* **Task statement**: Show each line of the data below that has the string "Truthiness" in it.

* **Source data**:
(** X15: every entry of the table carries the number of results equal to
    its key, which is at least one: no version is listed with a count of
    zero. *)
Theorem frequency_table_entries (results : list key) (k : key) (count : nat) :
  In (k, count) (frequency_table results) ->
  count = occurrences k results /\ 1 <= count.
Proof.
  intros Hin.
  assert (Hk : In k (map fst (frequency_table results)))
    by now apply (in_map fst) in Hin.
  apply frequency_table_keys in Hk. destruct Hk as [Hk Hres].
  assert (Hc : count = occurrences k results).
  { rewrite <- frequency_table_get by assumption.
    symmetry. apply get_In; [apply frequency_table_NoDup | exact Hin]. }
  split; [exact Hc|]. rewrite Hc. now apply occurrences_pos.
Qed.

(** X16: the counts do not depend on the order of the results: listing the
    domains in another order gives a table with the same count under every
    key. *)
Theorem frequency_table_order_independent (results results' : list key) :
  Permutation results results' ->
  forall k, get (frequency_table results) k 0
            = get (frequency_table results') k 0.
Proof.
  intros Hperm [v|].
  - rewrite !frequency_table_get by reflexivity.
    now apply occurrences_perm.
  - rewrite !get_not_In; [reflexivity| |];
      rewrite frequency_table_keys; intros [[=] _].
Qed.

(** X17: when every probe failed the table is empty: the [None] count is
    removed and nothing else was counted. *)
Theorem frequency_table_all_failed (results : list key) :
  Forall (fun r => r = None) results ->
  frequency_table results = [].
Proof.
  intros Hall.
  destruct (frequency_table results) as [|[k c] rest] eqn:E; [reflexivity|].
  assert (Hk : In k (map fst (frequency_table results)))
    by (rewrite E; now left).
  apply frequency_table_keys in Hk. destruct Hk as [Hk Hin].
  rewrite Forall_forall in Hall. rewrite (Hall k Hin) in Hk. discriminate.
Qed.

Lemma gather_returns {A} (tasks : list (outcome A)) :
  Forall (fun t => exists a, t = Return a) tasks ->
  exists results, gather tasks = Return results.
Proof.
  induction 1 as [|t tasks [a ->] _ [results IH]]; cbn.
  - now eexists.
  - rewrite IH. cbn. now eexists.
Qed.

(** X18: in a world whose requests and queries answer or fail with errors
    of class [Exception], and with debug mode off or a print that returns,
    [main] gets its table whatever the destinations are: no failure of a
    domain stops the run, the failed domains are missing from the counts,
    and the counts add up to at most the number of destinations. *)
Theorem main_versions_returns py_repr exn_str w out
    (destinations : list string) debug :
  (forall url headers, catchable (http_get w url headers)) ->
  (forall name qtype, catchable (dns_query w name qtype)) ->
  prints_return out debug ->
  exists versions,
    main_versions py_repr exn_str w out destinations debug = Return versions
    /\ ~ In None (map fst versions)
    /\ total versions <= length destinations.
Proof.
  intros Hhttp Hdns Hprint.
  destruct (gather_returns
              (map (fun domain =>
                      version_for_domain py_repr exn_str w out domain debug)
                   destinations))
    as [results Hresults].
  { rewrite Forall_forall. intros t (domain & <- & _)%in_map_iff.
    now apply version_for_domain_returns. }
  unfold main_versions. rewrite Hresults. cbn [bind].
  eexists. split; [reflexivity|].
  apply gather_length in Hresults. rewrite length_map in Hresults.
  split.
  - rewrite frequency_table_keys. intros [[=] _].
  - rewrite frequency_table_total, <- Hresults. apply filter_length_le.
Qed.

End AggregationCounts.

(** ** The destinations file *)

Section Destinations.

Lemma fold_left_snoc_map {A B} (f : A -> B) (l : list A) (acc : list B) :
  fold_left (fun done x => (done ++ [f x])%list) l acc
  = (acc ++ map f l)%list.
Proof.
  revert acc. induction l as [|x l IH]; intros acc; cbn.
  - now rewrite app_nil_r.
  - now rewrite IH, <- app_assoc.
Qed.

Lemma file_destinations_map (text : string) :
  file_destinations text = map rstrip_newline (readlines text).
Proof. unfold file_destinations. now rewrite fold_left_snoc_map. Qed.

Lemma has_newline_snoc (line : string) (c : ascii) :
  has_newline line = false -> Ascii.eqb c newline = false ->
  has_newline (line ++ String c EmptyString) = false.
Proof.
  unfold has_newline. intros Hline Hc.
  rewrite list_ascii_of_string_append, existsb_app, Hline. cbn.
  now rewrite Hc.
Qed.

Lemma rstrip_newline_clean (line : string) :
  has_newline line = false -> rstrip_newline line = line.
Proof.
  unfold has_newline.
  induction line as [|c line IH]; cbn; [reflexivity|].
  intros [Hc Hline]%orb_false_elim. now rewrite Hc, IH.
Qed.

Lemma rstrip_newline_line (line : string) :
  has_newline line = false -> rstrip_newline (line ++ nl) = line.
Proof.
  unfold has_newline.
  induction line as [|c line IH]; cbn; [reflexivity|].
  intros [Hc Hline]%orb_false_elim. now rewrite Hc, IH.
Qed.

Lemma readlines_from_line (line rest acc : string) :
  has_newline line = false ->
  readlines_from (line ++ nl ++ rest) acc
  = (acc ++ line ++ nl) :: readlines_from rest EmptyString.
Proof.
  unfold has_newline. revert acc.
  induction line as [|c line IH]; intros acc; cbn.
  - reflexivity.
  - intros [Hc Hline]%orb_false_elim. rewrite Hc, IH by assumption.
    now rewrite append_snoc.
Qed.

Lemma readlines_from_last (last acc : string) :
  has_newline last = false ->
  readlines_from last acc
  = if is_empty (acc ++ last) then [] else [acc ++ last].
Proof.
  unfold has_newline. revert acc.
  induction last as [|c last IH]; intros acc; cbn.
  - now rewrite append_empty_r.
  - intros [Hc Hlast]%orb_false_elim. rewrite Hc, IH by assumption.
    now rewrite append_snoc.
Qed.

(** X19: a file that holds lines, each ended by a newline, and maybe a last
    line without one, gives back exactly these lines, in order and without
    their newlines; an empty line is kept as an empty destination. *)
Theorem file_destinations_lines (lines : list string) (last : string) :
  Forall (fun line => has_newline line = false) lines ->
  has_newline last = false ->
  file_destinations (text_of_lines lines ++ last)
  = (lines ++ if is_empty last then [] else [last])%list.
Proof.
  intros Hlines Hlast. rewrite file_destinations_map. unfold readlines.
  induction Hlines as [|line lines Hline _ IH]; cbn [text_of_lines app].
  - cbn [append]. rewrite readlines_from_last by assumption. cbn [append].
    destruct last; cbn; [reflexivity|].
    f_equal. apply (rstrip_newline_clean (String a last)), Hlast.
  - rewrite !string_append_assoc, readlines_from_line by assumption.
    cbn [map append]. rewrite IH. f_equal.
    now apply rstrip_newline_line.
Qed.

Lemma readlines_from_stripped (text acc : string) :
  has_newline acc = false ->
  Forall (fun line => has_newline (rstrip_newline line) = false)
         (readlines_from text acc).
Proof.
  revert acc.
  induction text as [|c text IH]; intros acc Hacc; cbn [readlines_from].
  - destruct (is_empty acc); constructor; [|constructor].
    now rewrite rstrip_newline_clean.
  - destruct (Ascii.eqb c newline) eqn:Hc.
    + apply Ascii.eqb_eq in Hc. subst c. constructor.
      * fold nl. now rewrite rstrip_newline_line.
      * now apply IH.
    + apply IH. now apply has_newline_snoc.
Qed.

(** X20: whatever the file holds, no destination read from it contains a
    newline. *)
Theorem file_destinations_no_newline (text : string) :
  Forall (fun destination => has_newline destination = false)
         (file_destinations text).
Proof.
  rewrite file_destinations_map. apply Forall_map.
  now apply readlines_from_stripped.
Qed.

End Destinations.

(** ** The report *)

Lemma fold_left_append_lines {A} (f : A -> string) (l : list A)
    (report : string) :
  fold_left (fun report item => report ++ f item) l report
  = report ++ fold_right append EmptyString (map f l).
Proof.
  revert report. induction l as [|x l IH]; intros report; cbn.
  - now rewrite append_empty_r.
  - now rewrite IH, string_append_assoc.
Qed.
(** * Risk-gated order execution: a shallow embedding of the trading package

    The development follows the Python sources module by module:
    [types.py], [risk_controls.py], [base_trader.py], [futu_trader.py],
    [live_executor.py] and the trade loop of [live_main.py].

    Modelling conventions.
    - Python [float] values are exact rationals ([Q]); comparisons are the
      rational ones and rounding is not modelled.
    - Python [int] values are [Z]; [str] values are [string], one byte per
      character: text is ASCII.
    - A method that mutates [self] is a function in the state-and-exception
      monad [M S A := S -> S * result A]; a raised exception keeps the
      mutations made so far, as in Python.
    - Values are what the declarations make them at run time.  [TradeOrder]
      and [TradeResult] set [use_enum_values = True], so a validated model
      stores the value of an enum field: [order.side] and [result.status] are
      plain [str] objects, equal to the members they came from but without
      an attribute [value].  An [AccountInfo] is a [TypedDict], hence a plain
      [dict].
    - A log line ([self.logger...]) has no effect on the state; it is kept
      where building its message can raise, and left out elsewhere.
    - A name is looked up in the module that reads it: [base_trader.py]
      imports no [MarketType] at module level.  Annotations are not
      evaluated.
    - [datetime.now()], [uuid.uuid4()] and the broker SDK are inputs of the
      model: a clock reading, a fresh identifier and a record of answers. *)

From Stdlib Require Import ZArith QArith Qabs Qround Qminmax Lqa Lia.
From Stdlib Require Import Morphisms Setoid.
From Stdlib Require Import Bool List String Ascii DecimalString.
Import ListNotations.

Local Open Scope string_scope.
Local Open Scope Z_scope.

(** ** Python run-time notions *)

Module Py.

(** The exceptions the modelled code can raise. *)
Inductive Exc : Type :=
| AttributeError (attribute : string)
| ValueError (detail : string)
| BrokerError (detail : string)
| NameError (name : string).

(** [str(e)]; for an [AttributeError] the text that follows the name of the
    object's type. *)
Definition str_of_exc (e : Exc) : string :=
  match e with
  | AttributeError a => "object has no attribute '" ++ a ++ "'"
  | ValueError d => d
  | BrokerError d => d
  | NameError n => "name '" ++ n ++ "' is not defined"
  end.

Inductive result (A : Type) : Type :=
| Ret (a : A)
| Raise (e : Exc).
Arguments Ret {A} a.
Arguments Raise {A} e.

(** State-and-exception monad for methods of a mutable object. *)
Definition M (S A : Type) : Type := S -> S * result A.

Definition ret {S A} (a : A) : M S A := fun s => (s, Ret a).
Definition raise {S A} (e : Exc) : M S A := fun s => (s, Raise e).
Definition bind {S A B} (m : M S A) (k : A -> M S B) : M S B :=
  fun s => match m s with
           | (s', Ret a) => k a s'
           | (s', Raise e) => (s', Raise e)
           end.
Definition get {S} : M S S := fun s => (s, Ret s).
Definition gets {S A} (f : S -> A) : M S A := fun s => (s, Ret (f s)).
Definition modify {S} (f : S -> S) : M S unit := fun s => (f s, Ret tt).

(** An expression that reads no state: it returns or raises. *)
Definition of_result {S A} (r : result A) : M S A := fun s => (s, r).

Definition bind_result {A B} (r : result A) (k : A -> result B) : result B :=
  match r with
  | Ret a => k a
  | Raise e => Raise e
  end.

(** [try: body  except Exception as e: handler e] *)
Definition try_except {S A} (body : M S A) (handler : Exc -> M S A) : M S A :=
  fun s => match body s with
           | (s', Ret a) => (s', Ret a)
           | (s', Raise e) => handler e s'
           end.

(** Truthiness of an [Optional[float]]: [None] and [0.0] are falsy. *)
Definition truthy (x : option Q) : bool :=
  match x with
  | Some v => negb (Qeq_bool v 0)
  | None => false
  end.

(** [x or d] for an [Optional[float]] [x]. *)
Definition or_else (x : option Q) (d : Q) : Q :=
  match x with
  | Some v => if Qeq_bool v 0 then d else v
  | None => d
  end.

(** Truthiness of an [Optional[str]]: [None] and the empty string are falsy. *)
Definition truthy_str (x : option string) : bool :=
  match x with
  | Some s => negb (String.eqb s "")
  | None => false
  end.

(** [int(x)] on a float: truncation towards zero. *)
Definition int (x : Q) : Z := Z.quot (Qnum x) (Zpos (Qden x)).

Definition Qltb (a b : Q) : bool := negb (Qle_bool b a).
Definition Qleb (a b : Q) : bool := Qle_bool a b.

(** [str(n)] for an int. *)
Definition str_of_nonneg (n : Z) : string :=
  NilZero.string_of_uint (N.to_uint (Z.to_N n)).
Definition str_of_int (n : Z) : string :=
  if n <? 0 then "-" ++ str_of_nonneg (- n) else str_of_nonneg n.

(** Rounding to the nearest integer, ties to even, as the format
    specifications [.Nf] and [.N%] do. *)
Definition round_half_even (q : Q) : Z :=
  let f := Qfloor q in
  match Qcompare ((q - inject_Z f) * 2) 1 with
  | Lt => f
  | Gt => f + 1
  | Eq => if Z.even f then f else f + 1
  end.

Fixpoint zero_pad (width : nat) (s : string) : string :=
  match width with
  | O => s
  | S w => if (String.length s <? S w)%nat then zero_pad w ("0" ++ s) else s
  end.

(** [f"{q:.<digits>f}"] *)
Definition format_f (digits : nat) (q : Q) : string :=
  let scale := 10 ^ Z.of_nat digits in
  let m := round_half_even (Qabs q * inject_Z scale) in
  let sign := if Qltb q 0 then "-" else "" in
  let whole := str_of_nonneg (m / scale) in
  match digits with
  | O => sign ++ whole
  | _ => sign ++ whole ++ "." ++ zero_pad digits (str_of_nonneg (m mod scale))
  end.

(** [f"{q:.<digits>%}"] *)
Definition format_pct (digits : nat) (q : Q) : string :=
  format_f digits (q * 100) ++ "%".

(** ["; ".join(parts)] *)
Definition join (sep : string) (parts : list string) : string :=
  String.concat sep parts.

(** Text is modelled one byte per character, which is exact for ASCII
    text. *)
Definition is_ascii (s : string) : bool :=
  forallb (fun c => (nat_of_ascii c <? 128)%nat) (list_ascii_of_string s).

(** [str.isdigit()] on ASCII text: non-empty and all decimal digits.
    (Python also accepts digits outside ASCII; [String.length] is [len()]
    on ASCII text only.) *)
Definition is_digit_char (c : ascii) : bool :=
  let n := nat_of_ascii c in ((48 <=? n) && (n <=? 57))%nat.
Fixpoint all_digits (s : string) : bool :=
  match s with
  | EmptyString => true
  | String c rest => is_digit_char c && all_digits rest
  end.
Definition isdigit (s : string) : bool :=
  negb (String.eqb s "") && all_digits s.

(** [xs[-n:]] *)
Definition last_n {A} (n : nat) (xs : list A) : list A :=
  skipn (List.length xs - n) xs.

* **Result of the task**:
(** Truthiness of an [Optional[float]]: [None] and [0.0] are falsy. *)
(** Truthiness of an [Optional[str]]: [None] and the empty string are falsy. *)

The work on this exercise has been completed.